RECORD EXTRACTS:
========

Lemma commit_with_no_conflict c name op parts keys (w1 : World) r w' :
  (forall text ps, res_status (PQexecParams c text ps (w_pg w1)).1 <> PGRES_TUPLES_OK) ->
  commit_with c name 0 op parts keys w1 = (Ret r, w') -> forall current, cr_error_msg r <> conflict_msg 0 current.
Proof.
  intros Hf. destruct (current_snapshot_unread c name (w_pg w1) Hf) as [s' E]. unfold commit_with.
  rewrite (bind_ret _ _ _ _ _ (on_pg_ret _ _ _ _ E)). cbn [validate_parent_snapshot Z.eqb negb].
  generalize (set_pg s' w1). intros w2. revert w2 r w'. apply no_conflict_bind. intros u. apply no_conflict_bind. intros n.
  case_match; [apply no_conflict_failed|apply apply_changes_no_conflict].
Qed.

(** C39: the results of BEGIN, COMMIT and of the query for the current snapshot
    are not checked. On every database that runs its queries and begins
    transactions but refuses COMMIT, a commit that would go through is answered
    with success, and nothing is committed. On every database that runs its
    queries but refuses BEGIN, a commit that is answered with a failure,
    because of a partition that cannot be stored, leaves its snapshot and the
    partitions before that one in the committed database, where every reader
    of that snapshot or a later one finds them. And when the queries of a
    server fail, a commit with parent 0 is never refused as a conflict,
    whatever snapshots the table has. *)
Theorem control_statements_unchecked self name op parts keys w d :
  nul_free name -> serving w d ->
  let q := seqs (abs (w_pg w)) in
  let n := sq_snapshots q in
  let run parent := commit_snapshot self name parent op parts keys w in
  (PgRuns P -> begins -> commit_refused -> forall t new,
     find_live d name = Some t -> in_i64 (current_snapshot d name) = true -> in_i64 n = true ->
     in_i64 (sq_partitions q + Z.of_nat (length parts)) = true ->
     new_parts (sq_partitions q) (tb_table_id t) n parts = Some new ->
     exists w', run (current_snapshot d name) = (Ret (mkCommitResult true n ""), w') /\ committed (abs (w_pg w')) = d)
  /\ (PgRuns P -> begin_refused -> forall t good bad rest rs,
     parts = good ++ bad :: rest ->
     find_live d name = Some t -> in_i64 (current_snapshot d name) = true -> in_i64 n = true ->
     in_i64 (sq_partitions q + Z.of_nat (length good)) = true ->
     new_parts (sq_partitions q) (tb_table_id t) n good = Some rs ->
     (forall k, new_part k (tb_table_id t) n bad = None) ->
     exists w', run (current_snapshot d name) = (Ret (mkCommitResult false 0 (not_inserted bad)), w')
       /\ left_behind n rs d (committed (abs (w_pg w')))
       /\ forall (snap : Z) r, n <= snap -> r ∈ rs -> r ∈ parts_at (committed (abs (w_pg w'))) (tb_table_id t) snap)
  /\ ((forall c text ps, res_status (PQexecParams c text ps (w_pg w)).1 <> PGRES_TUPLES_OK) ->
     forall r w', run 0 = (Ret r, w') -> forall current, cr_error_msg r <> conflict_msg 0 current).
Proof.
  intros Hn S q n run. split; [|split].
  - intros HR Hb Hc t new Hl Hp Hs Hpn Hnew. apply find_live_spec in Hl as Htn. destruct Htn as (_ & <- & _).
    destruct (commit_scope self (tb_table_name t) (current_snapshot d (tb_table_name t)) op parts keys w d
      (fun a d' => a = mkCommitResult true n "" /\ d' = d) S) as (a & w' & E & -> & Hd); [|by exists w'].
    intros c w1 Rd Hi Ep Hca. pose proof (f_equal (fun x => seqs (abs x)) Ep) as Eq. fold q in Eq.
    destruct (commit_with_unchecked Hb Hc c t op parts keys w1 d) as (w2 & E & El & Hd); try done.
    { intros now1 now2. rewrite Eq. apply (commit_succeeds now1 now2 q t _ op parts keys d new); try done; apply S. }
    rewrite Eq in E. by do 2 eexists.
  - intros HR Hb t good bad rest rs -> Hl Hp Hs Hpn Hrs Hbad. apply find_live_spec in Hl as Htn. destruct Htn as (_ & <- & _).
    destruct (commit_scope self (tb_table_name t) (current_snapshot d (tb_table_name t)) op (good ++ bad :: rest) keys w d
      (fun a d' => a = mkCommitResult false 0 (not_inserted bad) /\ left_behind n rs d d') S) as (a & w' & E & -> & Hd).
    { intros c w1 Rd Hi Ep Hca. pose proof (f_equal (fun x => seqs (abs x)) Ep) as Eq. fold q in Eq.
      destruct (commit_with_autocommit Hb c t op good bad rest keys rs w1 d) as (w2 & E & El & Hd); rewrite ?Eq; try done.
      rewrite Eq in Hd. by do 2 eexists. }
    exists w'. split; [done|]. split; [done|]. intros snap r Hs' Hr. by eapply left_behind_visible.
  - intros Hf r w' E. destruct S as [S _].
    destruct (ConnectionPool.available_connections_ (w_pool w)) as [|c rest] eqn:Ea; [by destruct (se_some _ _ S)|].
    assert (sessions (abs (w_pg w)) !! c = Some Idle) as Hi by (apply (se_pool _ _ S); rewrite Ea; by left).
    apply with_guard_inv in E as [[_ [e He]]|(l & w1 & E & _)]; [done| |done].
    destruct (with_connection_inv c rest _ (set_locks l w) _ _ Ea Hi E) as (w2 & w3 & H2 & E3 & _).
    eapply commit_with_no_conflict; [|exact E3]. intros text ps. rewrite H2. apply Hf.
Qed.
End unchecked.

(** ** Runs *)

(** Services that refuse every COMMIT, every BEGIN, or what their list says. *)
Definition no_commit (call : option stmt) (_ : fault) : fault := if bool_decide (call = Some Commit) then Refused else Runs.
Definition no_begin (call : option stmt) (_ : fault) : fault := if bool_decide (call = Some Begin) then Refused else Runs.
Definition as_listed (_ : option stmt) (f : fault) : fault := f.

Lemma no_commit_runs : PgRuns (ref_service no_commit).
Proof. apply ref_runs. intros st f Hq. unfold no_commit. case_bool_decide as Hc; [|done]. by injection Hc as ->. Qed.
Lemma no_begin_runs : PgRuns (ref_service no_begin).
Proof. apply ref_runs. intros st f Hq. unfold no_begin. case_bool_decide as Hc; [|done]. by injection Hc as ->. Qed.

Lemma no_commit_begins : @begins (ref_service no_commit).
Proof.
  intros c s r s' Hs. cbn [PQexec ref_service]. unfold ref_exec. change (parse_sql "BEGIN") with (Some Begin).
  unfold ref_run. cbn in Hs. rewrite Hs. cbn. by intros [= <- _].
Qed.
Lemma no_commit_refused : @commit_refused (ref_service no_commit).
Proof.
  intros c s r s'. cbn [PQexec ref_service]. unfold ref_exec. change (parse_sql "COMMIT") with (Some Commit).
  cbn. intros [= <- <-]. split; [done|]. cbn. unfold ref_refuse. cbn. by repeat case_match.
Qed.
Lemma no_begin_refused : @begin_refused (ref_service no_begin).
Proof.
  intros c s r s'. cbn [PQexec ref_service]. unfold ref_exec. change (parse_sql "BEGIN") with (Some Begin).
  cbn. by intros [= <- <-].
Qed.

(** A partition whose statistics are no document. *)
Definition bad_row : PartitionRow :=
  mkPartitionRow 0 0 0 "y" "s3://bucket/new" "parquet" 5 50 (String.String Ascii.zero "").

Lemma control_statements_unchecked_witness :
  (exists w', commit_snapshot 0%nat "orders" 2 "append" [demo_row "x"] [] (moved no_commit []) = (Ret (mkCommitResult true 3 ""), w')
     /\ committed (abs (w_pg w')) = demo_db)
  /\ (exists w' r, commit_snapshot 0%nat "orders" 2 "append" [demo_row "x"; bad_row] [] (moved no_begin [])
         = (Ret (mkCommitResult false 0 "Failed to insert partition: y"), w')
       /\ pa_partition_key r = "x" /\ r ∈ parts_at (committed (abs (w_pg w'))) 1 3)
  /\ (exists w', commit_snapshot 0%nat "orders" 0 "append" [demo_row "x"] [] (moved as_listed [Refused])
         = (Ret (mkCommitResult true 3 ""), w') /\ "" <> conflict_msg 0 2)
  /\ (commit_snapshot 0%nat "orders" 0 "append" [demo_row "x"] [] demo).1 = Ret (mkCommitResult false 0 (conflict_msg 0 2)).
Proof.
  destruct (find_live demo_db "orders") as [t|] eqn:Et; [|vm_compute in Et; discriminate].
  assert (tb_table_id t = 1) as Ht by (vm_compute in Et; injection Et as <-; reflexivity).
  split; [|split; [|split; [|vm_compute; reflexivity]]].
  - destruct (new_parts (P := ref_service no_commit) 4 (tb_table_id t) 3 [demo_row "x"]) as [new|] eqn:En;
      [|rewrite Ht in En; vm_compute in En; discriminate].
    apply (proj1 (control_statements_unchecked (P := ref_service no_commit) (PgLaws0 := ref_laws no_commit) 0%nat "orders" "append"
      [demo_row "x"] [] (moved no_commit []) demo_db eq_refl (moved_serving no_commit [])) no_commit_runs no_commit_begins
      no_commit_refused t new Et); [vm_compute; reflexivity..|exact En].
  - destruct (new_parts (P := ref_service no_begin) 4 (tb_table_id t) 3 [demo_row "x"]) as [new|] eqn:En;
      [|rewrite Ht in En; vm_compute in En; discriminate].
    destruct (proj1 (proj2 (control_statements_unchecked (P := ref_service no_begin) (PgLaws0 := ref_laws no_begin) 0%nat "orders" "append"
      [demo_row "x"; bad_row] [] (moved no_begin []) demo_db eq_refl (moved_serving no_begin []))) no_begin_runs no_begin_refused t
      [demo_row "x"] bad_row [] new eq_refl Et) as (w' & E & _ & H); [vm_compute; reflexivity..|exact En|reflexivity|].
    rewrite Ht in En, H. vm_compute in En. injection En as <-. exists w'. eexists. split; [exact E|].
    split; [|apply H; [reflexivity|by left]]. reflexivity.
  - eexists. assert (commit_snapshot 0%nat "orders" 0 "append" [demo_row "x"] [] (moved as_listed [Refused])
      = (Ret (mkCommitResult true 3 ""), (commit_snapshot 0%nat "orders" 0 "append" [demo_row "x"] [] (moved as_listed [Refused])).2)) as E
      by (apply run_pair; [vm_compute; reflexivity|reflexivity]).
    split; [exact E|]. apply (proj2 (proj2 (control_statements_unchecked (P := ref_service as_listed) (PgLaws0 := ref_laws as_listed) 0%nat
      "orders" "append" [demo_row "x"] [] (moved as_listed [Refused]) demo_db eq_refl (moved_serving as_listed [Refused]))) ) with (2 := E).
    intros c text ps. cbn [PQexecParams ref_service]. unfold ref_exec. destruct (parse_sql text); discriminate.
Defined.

========

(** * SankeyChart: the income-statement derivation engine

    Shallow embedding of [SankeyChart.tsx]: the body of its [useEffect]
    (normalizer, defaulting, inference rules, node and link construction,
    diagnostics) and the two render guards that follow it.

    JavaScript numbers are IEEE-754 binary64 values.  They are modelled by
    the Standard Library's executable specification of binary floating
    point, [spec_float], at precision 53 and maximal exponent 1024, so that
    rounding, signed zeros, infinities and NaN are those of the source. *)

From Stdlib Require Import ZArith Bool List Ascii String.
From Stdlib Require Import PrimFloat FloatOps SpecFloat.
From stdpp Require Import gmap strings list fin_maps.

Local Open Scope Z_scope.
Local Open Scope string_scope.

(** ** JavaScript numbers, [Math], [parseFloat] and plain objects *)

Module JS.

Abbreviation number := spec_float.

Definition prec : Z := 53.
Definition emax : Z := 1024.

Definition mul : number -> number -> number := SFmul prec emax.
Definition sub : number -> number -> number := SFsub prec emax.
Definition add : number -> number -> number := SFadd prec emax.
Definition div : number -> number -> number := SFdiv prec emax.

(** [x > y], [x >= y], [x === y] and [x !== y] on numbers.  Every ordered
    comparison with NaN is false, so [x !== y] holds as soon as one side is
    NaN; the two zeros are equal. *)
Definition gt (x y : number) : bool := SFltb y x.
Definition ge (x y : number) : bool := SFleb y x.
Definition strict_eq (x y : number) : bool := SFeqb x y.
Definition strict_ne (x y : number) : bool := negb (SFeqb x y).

========

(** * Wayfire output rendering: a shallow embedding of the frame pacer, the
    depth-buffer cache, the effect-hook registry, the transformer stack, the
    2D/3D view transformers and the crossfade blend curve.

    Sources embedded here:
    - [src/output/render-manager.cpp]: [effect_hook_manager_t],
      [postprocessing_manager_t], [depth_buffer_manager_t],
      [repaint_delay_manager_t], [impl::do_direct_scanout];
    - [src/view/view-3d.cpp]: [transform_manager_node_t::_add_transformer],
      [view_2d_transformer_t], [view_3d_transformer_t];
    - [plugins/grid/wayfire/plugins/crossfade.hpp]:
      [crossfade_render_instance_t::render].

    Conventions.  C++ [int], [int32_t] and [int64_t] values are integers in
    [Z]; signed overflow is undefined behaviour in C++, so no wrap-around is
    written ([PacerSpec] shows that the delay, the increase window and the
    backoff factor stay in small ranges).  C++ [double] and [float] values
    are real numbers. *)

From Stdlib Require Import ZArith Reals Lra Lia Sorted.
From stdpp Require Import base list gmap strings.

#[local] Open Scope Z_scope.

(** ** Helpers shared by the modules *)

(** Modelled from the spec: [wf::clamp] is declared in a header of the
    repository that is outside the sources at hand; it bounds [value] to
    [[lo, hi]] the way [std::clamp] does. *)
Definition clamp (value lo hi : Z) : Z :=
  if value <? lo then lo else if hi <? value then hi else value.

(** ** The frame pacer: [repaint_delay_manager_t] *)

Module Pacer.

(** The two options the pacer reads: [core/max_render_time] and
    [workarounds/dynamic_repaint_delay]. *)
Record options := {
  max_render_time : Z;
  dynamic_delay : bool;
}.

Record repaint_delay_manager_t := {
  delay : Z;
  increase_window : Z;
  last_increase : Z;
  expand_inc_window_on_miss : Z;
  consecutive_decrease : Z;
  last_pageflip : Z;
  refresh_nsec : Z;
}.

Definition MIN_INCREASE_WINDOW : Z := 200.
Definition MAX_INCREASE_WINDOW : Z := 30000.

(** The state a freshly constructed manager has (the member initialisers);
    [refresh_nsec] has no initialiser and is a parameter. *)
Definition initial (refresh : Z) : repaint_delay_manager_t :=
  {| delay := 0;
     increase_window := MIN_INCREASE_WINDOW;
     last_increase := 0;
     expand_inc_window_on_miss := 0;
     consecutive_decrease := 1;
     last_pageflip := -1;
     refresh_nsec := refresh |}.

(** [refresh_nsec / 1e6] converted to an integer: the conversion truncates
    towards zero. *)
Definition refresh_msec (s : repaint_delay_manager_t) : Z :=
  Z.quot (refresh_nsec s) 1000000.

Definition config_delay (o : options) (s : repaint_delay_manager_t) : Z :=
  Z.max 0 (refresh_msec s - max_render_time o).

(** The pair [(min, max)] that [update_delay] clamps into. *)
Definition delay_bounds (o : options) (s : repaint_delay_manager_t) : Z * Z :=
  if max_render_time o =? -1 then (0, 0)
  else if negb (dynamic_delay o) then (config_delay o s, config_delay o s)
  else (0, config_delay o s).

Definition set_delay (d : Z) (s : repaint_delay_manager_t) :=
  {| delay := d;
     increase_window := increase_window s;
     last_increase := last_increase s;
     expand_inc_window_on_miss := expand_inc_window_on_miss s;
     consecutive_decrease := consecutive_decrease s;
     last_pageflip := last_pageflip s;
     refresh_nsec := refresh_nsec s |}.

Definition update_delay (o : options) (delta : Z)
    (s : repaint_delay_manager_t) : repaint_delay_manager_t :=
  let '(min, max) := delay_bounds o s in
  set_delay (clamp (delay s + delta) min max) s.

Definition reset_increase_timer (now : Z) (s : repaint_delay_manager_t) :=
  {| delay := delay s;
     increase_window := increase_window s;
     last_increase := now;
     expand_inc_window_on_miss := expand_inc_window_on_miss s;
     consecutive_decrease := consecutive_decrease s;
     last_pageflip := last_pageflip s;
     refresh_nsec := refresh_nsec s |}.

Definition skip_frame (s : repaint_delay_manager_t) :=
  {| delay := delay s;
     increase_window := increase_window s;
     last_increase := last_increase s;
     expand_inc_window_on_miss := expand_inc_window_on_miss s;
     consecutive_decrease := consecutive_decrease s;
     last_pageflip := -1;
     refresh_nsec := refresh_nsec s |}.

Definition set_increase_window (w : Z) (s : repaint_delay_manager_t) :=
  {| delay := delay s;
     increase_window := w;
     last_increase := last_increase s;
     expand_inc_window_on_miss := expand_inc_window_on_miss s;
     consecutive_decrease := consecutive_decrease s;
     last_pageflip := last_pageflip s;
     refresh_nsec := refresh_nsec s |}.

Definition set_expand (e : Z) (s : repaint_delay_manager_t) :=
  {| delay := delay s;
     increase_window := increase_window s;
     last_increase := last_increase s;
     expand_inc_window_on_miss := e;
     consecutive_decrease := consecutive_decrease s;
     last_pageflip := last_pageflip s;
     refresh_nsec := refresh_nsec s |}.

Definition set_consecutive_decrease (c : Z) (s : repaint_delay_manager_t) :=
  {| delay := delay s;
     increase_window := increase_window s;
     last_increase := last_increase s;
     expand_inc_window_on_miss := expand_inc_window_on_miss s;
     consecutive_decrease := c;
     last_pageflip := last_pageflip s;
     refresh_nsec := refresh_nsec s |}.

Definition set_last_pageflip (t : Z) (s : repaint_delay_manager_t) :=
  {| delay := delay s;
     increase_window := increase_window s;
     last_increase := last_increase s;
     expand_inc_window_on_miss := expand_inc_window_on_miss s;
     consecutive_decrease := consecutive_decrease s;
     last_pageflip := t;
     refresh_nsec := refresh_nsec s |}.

========

Scan the lines above for the word "options" and copy every one where it occurs.

(** The two options the pacer reads: [core/max_render_time] and
Record options := {
Definition config_delay (o : options) (s : repaint_delay_manager_t) : Z :=
Definition delay_bounds (o : options) (s : repaint_delay_manager_t) : Z * Z :=
Definition update_delay (o : options) (delta : Z)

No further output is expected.